Starting with the first line of the records, write out each line exactly until you have included the line containing "A statement that".
────────────────────
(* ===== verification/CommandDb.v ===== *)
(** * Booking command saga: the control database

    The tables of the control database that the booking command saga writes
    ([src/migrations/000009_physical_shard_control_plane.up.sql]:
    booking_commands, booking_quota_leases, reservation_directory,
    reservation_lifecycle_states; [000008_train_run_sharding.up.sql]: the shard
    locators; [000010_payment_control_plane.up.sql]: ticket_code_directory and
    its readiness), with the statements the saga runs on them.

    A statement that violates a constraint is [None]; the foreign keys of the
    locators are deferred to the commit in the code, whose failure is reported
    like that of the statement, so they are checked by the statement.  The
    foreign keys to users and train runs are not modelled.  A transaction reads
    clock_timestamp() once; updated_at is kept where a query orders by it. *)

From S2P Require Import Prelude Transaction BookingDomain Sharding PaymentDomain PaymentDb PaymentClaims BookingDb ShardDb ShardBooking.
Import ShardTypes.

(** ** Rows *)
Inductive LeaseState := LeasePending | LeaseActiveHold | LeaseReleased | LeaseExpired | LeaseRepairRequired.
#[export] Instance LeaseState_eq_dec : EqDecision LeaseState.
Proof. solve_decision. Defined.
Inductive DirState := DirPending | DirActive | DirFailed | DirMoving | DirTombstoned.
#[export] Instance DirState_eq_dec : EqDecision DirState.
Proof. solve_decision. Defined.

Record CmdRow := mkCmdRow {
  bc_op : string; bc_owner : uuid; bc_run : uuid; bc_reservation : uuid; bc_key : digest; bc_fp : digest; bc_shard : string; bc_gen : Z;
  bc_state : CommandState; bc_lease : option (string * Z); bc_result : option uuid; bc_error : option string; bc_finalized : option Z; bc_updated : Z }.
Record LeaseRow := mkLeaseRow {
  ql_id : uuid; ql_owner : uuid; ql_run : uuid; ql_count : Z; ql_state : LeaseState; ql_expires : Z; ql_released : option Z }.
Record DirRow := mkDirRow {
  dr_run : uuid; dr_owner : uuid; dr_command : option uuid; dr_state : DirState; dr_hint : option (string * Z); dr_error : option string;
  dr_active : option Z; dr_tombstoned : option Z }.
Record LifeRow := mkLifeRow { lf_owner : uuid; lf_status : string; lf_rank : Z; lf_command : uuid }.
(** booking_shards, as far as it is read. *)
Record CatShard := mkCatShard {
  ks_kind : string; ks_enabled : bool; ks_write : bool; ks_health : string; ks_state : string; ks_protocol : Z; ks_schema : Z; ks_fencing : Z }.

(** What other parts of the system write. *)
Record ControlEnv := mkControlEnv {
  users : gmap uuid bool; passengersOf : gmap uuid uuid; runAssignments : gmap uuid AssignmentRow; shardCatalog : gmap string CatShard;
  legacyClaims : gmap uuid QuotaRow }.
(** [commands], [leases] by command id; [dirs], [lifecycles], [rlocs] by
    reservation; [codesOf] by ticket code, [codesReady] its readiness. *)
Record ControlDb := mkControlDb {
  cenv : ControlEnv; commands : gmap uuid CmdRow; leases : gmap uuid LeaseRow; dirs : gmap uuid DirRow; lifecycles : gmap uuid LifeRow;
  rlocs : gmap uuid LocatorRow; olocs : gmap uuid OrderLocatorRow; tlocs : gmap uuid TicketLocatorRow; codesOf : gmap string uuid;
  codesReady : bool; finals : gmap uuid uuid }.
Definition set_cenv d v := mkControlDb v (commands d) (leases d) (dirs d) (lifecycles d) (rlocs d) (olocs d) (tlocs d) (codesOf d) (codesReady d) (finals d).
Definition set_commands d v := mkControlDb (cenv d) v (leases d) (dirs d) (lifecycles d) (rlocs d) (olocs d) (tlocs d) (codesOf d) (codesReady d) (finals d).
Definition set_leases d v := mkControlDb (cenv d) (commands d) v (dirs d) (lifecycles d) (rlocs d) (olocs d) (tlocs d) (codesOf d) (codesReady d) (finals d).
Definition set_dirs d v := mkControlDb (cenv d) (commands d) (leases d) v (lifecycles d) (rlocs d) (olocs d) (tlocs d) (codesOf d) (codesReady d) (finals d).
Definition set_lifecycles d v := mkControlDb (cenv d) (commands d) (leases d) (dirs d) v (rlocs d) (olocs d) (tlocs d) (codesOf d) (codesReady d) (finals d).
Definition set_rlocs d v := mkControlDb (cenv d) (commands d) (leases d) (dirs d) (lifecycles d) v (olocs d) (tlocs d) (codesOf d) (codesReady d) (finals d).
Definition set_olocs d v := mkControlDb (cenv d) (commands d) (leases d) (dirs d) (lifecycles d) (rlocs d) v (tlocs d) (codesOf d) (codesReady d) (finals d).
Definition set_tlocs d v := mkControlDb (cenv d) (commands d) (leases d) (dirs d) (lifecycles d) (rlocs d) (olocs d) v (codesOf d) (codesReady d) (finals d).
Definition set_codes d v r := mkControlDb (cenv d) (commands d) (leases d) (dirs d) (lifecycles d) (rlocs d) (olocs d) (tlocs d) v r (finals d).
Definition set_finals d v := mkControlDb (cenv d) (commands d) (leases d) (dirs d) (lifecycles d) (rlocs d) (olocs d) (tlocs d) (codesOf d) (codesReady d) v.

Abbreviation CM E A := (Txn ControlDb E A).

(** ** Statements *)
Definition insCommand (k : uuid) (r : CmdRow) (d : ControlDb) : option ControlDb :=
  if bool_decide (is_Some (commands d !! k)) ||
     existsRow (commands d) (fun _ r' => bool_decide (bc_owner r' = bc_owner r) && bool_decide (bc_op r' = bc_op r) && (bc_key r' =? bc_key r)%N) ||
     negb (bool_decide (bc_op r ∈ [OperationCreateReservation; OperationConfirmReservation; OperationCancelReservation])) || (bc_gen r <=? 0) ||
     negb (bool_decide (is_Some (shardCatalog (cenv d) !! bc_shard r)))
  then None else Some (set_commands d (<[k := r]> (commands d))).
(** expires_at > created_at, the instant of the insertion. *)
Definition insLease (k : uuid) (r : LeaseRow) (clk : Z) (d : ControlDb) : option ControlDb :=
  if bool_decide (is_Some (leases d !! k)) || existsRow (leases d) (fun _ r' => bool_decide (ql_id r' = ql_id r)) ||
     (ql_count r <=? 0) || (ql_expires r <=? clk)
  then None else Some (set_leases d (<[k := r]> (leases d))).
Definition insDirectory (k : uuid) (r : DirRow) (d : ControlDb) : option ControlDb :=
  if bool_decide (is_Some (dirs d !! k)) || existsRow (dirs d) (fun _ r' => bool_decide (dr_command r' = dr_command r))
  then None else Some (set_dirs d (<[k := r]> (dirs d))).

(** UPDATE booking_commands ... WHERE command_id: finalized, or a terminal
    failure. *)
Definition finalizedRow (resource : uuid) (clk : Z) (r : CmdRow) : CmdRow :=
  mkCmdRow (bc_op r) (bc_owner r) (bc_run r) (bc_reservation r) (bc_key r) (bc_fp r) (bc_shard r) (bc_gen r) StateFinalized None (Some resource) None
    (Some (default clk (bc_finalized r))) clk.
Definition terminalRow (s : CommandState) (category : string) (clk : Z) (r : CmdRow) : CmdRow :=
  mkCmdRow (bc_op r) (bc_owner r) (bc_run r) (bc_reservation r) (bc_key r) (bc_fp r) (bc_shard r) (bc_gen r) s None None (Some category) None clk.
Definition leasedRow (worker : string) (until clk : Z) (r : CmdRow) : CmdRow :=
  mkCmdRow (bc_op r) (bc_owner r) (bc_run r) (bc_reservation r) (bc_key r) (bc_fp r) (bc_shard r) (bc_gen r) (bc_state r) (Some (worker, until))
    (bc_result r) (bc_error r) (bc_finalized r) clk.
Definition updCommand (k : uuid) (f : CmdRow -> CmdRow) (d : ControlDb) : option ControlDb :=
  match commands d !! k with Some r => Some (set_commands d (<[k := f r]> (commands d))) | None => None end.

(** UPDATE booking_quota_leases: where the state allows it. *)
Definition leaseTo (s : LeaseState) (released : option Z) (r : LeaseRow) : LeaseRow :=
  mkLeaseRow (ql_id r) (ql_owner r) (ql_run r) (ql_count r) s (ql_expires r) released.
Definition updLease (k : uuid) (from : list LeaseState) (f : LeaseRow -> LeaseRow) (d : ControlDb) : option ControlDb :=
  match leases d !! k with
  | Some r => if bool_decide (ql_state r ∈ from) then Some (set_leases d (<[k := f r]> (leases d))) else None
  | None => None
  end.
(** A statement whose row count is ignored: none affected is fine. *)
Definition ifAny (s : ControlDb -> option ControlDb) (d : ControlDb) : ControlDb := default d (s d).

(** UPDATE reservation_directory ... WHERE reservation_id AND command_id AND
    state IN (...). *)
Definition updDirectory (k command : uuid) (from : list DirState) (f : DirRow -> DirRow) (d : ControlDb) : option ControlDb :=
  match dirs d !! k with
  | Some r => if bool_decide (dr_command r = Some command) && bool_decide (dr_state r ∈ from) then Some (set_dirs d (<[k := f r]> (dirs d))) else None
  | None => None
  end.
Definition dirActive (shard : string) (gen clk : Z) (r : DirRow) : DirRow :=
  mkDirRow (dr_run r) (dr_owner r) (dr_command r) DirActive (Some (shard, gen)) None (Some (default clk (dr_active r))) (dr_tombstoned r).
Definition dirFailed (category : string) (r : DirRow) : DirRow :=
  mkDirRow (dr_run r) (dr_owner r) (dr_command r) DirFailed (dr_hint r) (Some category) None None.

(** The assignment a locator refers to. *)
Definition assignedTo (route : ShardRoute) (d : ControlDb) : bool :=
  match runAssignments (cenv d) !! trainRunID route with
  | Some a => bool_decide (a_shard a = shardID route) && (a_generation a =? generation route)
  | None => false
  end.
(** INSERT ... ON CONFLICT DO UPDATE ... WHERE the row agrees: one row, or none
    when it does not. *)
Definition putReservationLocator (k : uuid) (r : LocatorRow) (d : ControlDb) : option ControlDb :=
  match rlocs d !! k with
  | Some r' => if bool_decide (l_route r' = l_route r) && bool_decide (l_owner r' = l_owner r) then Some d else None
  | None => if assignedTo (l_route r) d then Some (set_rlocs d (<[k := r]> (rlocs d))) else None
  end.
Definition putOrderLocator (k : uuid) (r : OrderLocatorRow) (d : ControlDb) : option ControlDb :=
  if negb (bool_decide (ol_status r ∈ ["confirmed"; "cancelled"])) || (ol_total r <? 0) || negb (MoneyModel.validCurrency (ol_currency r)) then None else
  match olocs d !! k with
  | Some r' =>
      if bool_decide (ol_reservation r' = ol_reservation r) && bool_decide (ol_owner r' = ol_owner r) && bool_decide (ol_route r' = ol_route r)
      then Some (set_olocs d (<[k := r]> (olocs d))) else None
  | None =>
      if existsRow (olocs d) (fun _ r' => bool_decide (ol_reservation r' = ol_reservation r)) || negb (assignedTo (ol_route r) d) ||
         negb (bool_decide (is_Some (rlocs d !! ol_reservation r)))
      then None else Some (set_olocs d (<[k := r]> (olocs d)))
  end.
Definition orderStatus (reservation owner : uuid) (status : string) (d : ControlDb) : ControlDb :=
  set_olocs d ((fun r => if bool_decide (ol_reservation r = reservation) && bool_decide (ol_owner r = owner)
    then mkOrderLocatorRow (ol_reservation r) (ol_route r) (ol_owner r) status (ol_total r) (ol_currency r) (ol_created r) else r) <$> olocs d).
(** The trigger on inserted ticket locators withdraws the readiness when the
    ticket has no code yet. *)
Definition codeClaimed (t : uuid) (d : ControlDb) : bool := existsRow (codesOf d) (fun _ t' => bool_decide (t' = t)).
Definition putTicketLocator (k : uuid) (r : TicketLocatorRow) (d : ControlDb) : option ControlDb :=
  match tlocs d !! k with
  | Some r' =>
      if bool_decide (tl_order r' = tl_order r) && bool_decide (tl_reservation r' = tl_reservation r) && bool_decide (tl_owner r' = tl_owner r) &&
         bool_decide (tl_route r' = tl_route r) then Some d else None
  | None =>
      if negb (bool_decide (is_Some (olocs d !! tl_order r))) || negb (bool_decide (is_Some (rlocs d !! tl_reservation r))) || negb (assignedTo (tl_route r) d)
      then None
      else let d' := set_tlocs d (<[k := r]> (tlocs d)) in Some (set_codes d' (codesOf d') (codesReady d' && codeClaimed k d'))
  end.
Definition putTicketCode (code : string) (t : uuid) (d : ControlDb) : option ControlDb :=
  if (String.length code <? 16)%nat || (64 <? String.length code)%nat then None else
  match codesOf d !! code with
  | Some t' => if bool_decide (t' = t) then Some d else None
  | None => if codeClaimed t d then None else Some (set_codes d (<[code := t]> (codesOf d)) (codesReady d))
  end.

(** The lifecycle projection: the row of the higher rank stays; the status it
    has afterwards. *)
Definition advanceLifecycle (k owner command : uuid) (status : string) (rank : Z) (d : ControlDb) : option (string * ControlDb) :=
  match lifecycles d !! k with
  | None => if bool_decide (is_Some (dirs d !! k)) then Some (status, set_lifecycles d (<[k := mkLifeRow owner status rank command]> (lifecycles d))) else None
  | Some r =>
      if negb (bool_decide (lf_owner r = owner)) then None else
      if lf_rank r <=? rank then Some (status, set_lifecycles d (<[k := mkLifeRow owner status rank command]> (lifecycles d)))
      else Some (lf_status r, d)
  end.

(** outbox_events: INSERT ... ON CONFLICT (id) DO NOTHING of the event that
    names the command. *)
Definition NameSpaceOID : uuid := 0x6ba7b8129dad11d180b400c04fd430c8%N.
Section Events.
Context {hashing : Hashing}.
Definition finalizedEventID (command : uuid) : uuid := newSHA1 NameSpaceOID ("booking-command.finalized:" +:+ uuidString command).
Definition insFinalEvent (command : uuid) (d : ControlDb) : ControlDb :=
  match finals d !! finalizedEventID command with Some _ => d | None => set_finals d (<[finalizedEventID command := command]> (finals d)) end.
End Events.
────────────────────
## Result of the exercise
(* ===== verification/CommandDb.v ===== *)
(** * Booking command saga: the control database

    The tables of the control database that the booking command saga writes
    ([src/migrations/000009_physical_shard_control_plane.up.sql]:
    booking_commands, booking_quota_leases, reservation_directory,
    reservation_lifecycle_states; [000008_train_run_sharding.up.sql]: the shard
    locators; [000010_payment_control_plane.up.sql]: ticket_code_directory and
    its readiness), with the statements the saga runs on them.

    A statement that violates a constraint is [None]; the foreign keys of the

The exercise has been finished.